Insert into [example] (ID,DTTM) values 
('123456789','2017-10-05 08:00:00.000'), -- Expected Result
('123456789','2017-10-05 08:05:00.000'), 
('123456789','2017-10-05 08:07:00.000'),
('123456789','2017-10-05 08:15:00.000'), -- Expected Result
('123456789','2017-10-05 08:25:00.000'),
('123456789','2017-10-05 10:12:00.000') , -- Expected Result
('123456789','2017-10-05 10:26:00.000'),
('123456789','2017-10-05 10:32:00.000'),  -- Expected Result
('123456789','2017-10-05 10:33:00.000'),
('123456789','2017-10-05 10:34:00.000'),
('123456789','2017-10-05 10:35:00.000'),
('123456789','2017-10-05 10:36:00.000'),
('123456789','2017-10-05 10:37:00.000'),
('123456789','2017-10-05 10:38:00.000'),
('123456789','2017-10-05 10:39:00.000'),
('123456789','2017-10-05 10:40:00.000'),
('123456789','2017-10-05 10:41:00.000'),
('123456789','2017-10-05 10:42:00.000'),
('123456789','2017-10-05 10:43:00.000'),
('123456789','2017-10-05 10:44:00.000'),
('123456789','2017-10-05 10:45:00.000'),
('123456789','2017-10-05 10:46:00.000'),
('123456789','2017-10-05 10:47:00.000'),  -- Expected Result
('123456789','2017-10-05 10:48:00.000')



WITH Step1 AS (
 select ID, DTTM ,  NextVal
 FROM example A 
 OUTER APPLY (
  SELECT TOP(1) DTTM AS NextVal 
  FROM example AS B 
  WHERE dateadd(minute,15,(A.DTTM)) <= B.DTTM
   AND A.ID = B.ID
  ORDER BY DTTM) AS B
)
SELECT  A.ID, min(a.dttm) As MinDate, min(B.DTTM) AS MaxDate
FROM Step1 AS A
JOIN Step1 AS B ON A.NextVal = B.DTTM AND A.ID = B.ID
group by A.ID, b.NextVal
ORDER BY min(a.dttm);

Upvotes: 1

Views: 81

Answers (1)

kirchner
kirchner

Reputation: 974

It's not clear from your explanation if you can have multiple IDs, but since you GROUP BY on ID I believe you can have. Then some recursive CTE like this one will do the job:

WITH times AS (
    SELECT e.ID, MIN(e.DTTM) AS DTTM
    FROM example e
    GROUP BY e.ID

    UNION ALL

    SELECT r.ID, r.DTTM
    FROM (
        SELECT e.ID, e.DTTM,
            ROW_NUMBER() OVER (PARTITION BY e.ID ORDER BY e.DTTM) AS rn
        FROM example e
        INNER JOIN times t
            ON e.ID = t.ID AND e.DTTM >= DATEADD(mi, 15, t.DTTM)
    ) r
    WHERE r.rn = 1
)

SELECT *
FROM times
ORDER BY ID, DTTM
;

The query grabs the first time for each ID (the first SELECT, before the UNION ALL) and then recurses, finding the next row for each ID which is at least 15 minutes appart.
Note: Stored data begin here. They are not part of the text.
(** The best of the two greedy strategies takes no more memory than either. *)
Lemma BestGreedy_spec records {S} (s : S) :
  valid_records records →
  ∃ a by_size by_breadth, BestGreedy records s = Done a s ∧ objects_shared_safely records a ∧
    GreedyBySizeDistPriorityAssignment records s = Done by_size s ∧
    GreedyByBreadthAssignment records s = Done by_breadth s ∧
    TotalSize a = TotalSize by_size `min` TotalSize by_breadth.
Proof.
  intros Hv.
  destruct (run_returns _ _ _ (GreedyBySizeDistPriorityAssignment_safe records Hv s (λ _, False))) as (a & Ha & Hsa).
  destruct (run_returns _ _ _ (GreedyByBreadthAssignment_safe records Hv s (λ _, False))) as (b & Hb & Hsb).
  exists (if TotalSize b <? TotalSize a then b else a), a, b. split_and!.
  - unfold BestGreedy, mbind, M_bind, try_m. by rewrite Ha, Hb.
  - by case_match.
  - done.
  - done.
  - destruct (Z.ltb_spec (TotalSize b) (TotalSize a)); lia.
Qed.

(** What a strategy needs of the records: two of them rely on their order. *)
Definition order_needed (strategy : MemoryStrategy) : bool :=
  match strategy with EQUALITY | GREEDY_IN_ORDER => true | _ => false end.

Lemma AssignObjects_spec records strategy reallocation_graph {S} (s : S) :
  strategy ≠ MINCOSTFLOW → valid_records records →
  (order_needed strategy = true → in_task_order records) →
  (∀ g, reallocation_graph = Some g → length g = length records) →
  ∃ a, AssignObjectsToTensors records strategy reallocation_graph s = Done a s ∧
       objects_shared_safely records a.
Proof.
  intros Hne Hv Hord Hg. unfold AssignObjectsToTensors. destruct strategy; simpl in Hord.
  - by apply run_returns, NaiveAssignment_safe.
  - apply run_returns, EqualityAssignmentWithHash_safe; auto.
  - apply run_returns, GreedyInOrderAssignment_safe; auto.
  - by apply run_returns, GreedyByBreadthAssignment_safe.
  - by apply run_returns, GreedyBySizeDistPriorityAssignment_safe.
  - destruct (BestGreedy_spec records s Hv) as (a & _ & _ & ? & ? & _). eauto.
  - done.
Qed.

(** C18: Every strategy but the minimum-cost flow returns an assignment for valid usage
    records, and the assignment is safe: each tensor has an object that is large
    enough, no object is larger than one of its tensors needs, and tensors used during
    a common task never share an object. [EQUALITY] and [GREEDY_IN_ORDER] need the
    records in the order of their first tasks; in another order [EQUALITY] can be unsafe
    ([equality_needs_order]). A reallocation graph has one entry for each record. *)
Theorem AssignObjectsToTensors_safe records strategy reallocation_graph {S} (s : S) :
  strategy ≠ MINCOSTFLOW → valid_records records →
  (order_needed strategy = true → in_task_order records) →
  (∀ g, reallocation_graph = Some g → length g = length records) →
  ∃ a, AssignObjectsToTensors records strategy reallocation_graph s = Done a s ∧
       objects_shared_safely records a.
Proof. apply AssignObjects_spec. Qed.

(** Sizes of two or three components: the strategies for textures return a safe
    assignment, where the object covers the tensor in every component; other
    strategies report an error. Only the greedy one relies on the order of the
    records. *)
Theorem AssignObjectsToTensors_vec_safe {T} `{CoveringSize T, Inhabited T, EqDecision T}
    (records : list (TensorUsageRecord T)) strategy {S} (s : S) :
  valid_records records → (strategy = GREEDY_IN_ORDER → in_task_order records) →
  match strategy with
  | NAIVE | EQUALITY | GREEDY_IN_ORDER =>
      ∃ a, AssignObjectsToTensors_vec records strategy s = Done a s ∧ objects_shared_safely records a
  | _ => AssignObjectsToTensors_vec records strategy s = Error s
  end.
Proof.
  intros Hv Hord. destruct strategy; simpl; try done; apply run_returns.
  - by apply NaiveAssignment_safe.
  - by apply EqualityAssignment_safe.
  - apply GreedyInOrderAssignmentMultidimensional_safe; auto.
Qed.

(** Tensors with a shape only share an object with tensors of the same shape. *)
Theorem AssignObjectsToTensors_BHWC_safe (records : list (TensorUsageRecord BHWC)) strategy {S} (s : S) :
  valid_records records → in_task_order records →
  match strategy with
  | NAIVE | EQUALITY =>
      ∃ a, AssignObjectsToTensors_BHWC records strategy s = Done a s ∧ objects_shared_safely records a
  | _ => AssignObjectsToTensors_BHWC records strategy s = Error s
  end.
Proof.
  intros Hv Hord. destruct strategy; simpl; try done; apply run_returns.
  - by apply NaiveAssignment_safe.
  - by apply EqualityAssignmentWithHash_safe.
Qed.

(** The best of the greedy strategies is safe and takes exactly as much memory as
    the better one of the two it tries. *)
Theorem BestGreedy_best records {S} (s : S) :
  valid_records records →
  ∃ a by_size by_breadth, BestGreedy records s = Done a s ∧ objects_shared_safely records a ∧
    GreedyBySizeDistPriorityAssignment records s = Done by_size s ∧
    GreedyByBreadthAssignment records s = Done by_breadth s ∧
    TotalSize a = TotalSize by_size `min` TotalSize by_breadth.
Proof. apply BestGreedy_spec. Qed.

(** What the block needs at most, with every tensor on its own. *)
Lemma total_demand al records :
  0 ≤ al → total (tensor_size <$> records) ≤ demand al (with_index records).
Proof.
  intros Hal. unfold demand. rewrite <- (with_index_fmap records) at 1. rewrite <- list_fmap_compose.
  induction (with_index records) as [|x l IH]; [done|]. rewrite !fmap_cons, !total_cons. simpl. lia.
Qed.

(** C29: The offsets are safe too, for all strategies but the minimum-cost flow, sizes that
    are not negative and sum up, each with [al] bytes of padding, to less than half of
    what [size_t] can hold, and, for [EQUALITY] and [GREEDY_IN_ORDER], records in the order of their first tasks:
    every tensor lies within the block, tensors used during a common task lie apart,
    and the strategy that places tensors by size keeps the offsets aligned. No check
    of the total size fails. *)
Theorem AssignOffsetsToTensors_safe records strategy al reallocation_graph {S} (s : S) :
  strategy ≠ MINCOSTFLOW → valid_records records →
  (∀ r, r ∈ records → 0 ≤ tensor_size r) → 0 < al → 2 * demand al (with_index records) < size_max →
  (order_needed strategy = true → in_task_order records) →
  (∀ g, reallocation_graph = Some g → length g = length records) →
  ∃ o, AssignOffsetsToTensors records strategy al reallocation_graph s = Done o s ∧
       offsets_shared_safely records o ∧
       (strategy = GREEDY_BY_SIZE → ∀ off, off ∈ offsets o → off mod al = 0).
Proof.
  intros Hne Hv Hpos Hal Hmax Hord Hg.
  destruct (decide (strategy = GREEDY_BY_SIZE)) as [->|Hns].
  - apply run_returns.
    eapply wp_mono; [apply (GreedyBySizeAssignment_safe records al Hal Hpos Hmax s (λ _, False))| |done].
    intros o s' (-> & Ho & Hoa). auto.
  - destruct (AssignObjects_spec records strategy reallocation_graph s Hne Hv Hord Hg) as (a & Ha & Hsafe).
    destruct (run_returns _ _ _ (ObjectsToOffsets_safe records a Hsafe Hpos s (λ _, False)
      ltac:(pose proof (total_demand al records ltac:(lia)); unfold size_max in *; lia))) as (o & Ho & Hso).
    exists o. split_and!; [|done|done].
    unfold AssignOffsetsToTensors, mbind, M_bind. destruct strategy; try congruence; by rewrite Ha.
Qed.

(** ** The records of the tests *)

Definition rec (size first last : Z) : TensorUsageRecord Z :=
  {| tensor_size := size; first_task := first; last_task := last |}.

(** [ComplexRecords] of [memory_management_test.cc]. *)
Definition complex_records : list (TensorUsageRecord Z) :=
  [rec 32 0 1; rec 32 1 4; rec 8 2 5; rec 16 3 5; rec 8 4 5; rec 64 5 7; rec 8 6 8; rec 8 7 8; rec 16 8 9].

Definition objects_of {A S} (o : outcome S (ObjectsAssignment A)) : option (list Z * list A) :=
  match o with Done a _ => Some (object_ids a, object_sizes a) | _ => None end.
Lemma excess_toggle net t e h c v : residual net t e h c →
  excess (toggle net e) v = excess net v + one (h =? v) - one (t =? v).
Proof.
  unfold residual. intros He. pose proof (ends_range _ _ _ He) as Hr.
  unfold ends in He. apply bind_Some in He as ([a f] & Ha & [= He]).
  apply zget_Some in Ha as [_ Ha].
  assert (toggle net e = <[Z.to_nat (e / 2) := (a, negb f)]> net) as Htog.
  { unfold toggle. apply list_eq. intros i. destruct (decide (i = Z.to_nat (e / 2))) as [->|Hne].
    - rewrite list_lookup_alter_eq, Ha, list_lookup_insert_eq by by eapply lookup_lt_Some. done.
    - by rewrite list_lookup_alter_ne, list_lookup_insert_ne. }
  assert (∀ g : arc * bool → bool,
    count g (toggle net e) = count g net - one (g (a, f)) + one (g (a, negb f))) as Hcount.
  { intros g. unfold count. rewrite Htog, list_fmap_insert.
    rewrite (total_insert _ _ (one (g (a, f)))) by by rewrite list_lookup_fmap, Ha. done. }
  unfold excess, inflow, outflow. rewrite !Hcount. unfold is_dst, is_src. simpl.
  destruct (Z.even e), f; simplify_eq/=; unfold one; repeat case_match; lia.
Qed.

(** ** The representation *)

Record represents (num_vertices : Z) (net : network) (g : Solver) : Prop := {
  rp_edges : edges_ g = edge_list net;
  rp_vertices : zlen (edges_from_ g) = num_vertices;
  rp_from v l : zget (edges_from_ g) v = Some l →
    NoDup l ∧ ∀ e, e ∈ l ↔ ∃ u c r, ends net e = Some (v, u, c, r)
}.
It is desirable to have a index on (ID, DTTM). Do you have a large table of data to try it and check if it produces the correct result and also performs well? The SELECT with GROUP BY at the top will cause a scan, but maybe it will be acceptable. If not let us know.